# [Required work]
Go through the entries and copy each one exactly. Leave none out.

(Collected data)
•••
(** C7, amended.  The split is total.  Let [body] be the name without the
    line break that may end it.  If [body] ends with a parenthesized
    integer [(N)], the suffix is [(N)] and the base name is the remainder
    with the whitespace at both ends removed; otherwise the suffix is empty
    and the base name is [body] with the whitespace at both ends removed.
    Only a name with a line break inside is returned whole, with an empty
    suffix. *)
Theorem parse_duplicate_number_split (name : string) :
  (has_newline (chomp name) = true -> parse_duplicate_number name = (name, ""))
  /\ (has_newline (chomp name) = false ->
      (forall r ds, ends_with_dup (chomp name) r ds ->
         parse_duplicate_number name = (Str.strip r, "(" ++ ds ++ ")"))
      /\ ((forall r ds, ~ ends_with_dup (chomp name) r ds) ->
          parse_duplicate_number name = (Str.strip (chomp name), ""))).
Proof.
  unfold parse_duplicate_number. split; [| split].
  - intros H. now rewrite re_match_dup_inner_newline.
  - intros r ds (Hne & Hds & Heq). rewrite re_match_dup_chomp by assumption.
    rewrite Heq in *. rewrite has_newline_app in H.
    apply orb_false_iff in H as [Hr _].
    now rewrite re_match_dup_suffix.
  - intros Hno. rewrite re_match_dup_chomp by assumption.
    now rewrite re_match_dup_plain.
Qed.

(** The split of [a b (12)], with and without blanks around the base. *)
Lemma parse_duplicate_number_split_example :
  parse_duplicate_number " a b (12)" = ("a b", "(12)").
Proof.
  apply (proj1 (proj2 (parse_duplicate_number_split " a b (12)") eq_refl) " a b " "12").
  repeat split; discriminate.
Defined.

(** ** ReconciliationSession *)

Lemma truthy_Some (r : option string) (p : string) :
  truthy r = Some p -> r = Some p /\ p <> "".
Proof.
  destruct r as [[|c s]|]; simpl; try discriminate.
  intros [= <-]. split; [reflexivity | discriminate].
Qed.

Lemma assigned_paths_app (os os' : list outcome) :
  assigned_paths (os ++ os') = (assigned_paths os ++ assigned_paths os')%list.
Proof. apply flat_map_app. Qed.

Section DryRun.

Variables (subdir : string) (json_files : list string).
Variable json_titles : gmap string string.
Variables (do_embed create_backup : bool).
Variable t : tuning.

(** In simulation the body of the loop leaves the file system alone and
    binds at most one sidecar, a free one of the directory. *)
Lemma process_media_dry (st st' : session) (file : string) :
  process_media subdir json_files json_titles true do_embed create_backup t st file
    = inr st' ->
  fs st' = fs st /\
  ((used_jsons st' = used_jsons st /\
    assigned_paths (outcomes st') = assigned_paths (outcomes st))
   \/ exists f,
        In f json_files /\ (Path.join subdir f ∉ used_jsons st) /\
        used_jsons st' = {[Path.join subdir f]} ∪ used_jsons st /\
        assigned_paths (outcomes st')
        = (assigned_paths (outcomes st) ++ [Path.join subdir f])%list).
Proof.
  unfold process_media.
  destruct (Path.splitext file) as [media_name media_ext].
  destruct (parse_duplicate_number media_name) as [base_name num_suffix].
  destruct (find_misnamed_json _ _ _ _ _ _ _ _ _ _ _) as [e | r] eqn:Hfind;
    cbv beta iota delta [bind]; [discriminate |].
  intros [= <-].
  destruct (truthy r) as [json_path|] eqn:Hr.
  - apply truthy_Some in Hr as [-> _].
    apply find_sound in Hfind as (f & Hhit & ->).
    assert (Hf : In f json_files /\ (Path.join subdir f ∉ used_jsons st)).
    { destruct Hhit as [(? & ? & _) | (? & ? & _)]; auto. }
    destruct Hf as [Hin Hfree].
    destruct (negb (String.eqb _ _)); simpl.
    + case_bool_decide; simpl.
      * split; [reflexivity |]. left. split; [reflexivity |].
        rewrite assigned_paths_app. simpl. now rewrite app_nil_r.
      * split; [reflexivity |]. right. exists f. repeat split; auto.
        now rewrite assigned_paths_app.
    + split; [reflexivity |]. right. exists f. repeat split; auto.
      now rewrite assigned_paths_app.
  - simpl. split; [reflexivity |]. left. split; [reflexivity |].
    rewrite assigned_paths_app. simpl. now rewrite app_nil_r.
Qed.

Local Abbreviation session_inv := (bound_once subdir json_files).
•••
# [Answer space]
(** C7, amended.  The split is total.  Let [body] be the name without the
    line break that may end it.  If [body] ends with a parenthesized
    integer [(N)], the suffix is [(N)] and the base name is the remainder
    with the whitespace at both ends removed; otherwise the suffix is empty
    and the base name is [body] with the whitespace at both ends removed.
    Only a name with a line break inside is returned whole, with an empty
    suffix. *)
Theorem parse_duplicate_number_split (name : string) :
  (has_newline (chomp name) = true -> parse_duplicate_number name = (name, ""))
  /\ (has_newline (chomp name) = false ->
      (forall r ds, ends_with_dup (chomp name) r ds ->
         parse_duplicate_number name = (Str.strip r, "(" ++ ds ++ ")"))
      /\ ((forall r ds, ~ ends_with_dup (chomp name) r ds) ->
          parse_duplicate_number name = (Str.strip (chomp name), ""))).
Proof.
  unfold parse_duplicate_number. split; [| split].
  - intros H. now rewrite re_match_dup_inner_newline.
  - intros r ds (Hne & Hds & Heq). rewrite re_match_dup_chomp by assumption.
    rewrite Heq in *. rewrite has_newline_app in H.
    apply orb_false_iff in H as [Hr _].
    now rewrite re_match_dup_suffix.
  - intros Hno. rewrite re_match_dup_chomp by assumption.
    now rewrite re_match_dup_plain.
Qed.

(** The split of [a b (12)], with and without blanks around the base. *)
Lemma parse_duplicate_number_split_example :
  parse_duplicate_number " a b (12)" = ("a b", "(12)").
Proof.
  apply (proj1 (proj2 (parse_duplicate_number_split " a b (12)") eq_refl) " a b " "12").
  repeat split; discriminate.
Defined.

(** ** ReconciliationSession *)

Lemma truthy_Some (r : option string) (p : string) :
  truthy r = Some p -> r = Some p /\ p <> "".
Proof.
  destruct r as [[|c s]|]; simpl; try discriminate.
  intros [= <-]. split; [reflexivity | discriminate].
Qed.

Lemma assigned_paths_app (os os' : list outcome) :
  assigned_paths (os ++ os') = (assigned_paths os ++ assigned_paths os')%list.
Proof. apply flat_map_app. Qed.

Section DryRun.

Variables (subdir : string) (json_files : list string).
Variable json_titles : gmap string string.
Variables (do_embed create_backup : bool).
Variable t : tuning.

(** In simulation the body of the loop leaves the file system alone and
    binds at most one sidecar, a free one of the directory. *)
Lemma process_media_dry (st st' : session) (file : string) :
  process_media subdir json_files json_titles true do_embed create_backup t st file
    = inr st' ->
  fs st' = fs st /\
  ((used_jsons st' = used_jsons st /\
    assigned_paths (outcomes st') = assigned_paths (outcomes st))
   \/ exists f,
        In f json_files /\ (Path.join subdir f ∉ used_jsons st) /\
        used_jsons st' = {[Path.join subdir f]} ∪ used_jsons st /\
        assigned_paths (outcomes st')
        = (assigned_paths (outcomes st) ++ [Path.join subdir f])%list).
Proof.
  unfold process_media.
  destruct (Path.splitext file) as [media_name media_ext].
  destruct (parse_duplicate_number media_name) as [base_name num_suffix].
  destruct (find_misnamed_json _ _ _ _ _ _ _ _ _ _ _) as [e | r] eqn:Hfind;
    cbv beta iota delta [bind]; [discriminate |].
  intros [= <-].
  destruct (truthy r) as [json_path|] eqn:Hr.
  - apply truthy_Some in Hr as [-> _].
    apply find_sound in Hfind as (f & Hhit & ->).
    assert (Hf : In f json_files /\ (Path.join subdir f ∉ used_jsons st)).
    { destruct Hhit as [(? & ? & _) | (? & ? & _)]; auto. }
    destruct Hf as [Hin Hfree].
    destruct (negb (String.eqb _ _)); simpl.
    + case_bool_decide; simpl.
      * split; [reflexivity |]. left. split; [reflexivity |].
        rewrite assigned_paths_app. simpl. now rewrite app_nil_r.
      * split; [reflexivity |]. right. exists f. repeat split; auto.
        now rewrite assigned_paths_app.
    + split; [reflexivity |]. right. exists f. repeat split; auto.
      now rewrite assigned_paths_app.
  - simpl. split; [reflexivity |]. left. split; [reflexivity |].
    rewrite assigned_paths_app. simpl. now rewrite app_nil_r.
Qed.

Local Abbreviation session_inv := (bound_once subdir json_files).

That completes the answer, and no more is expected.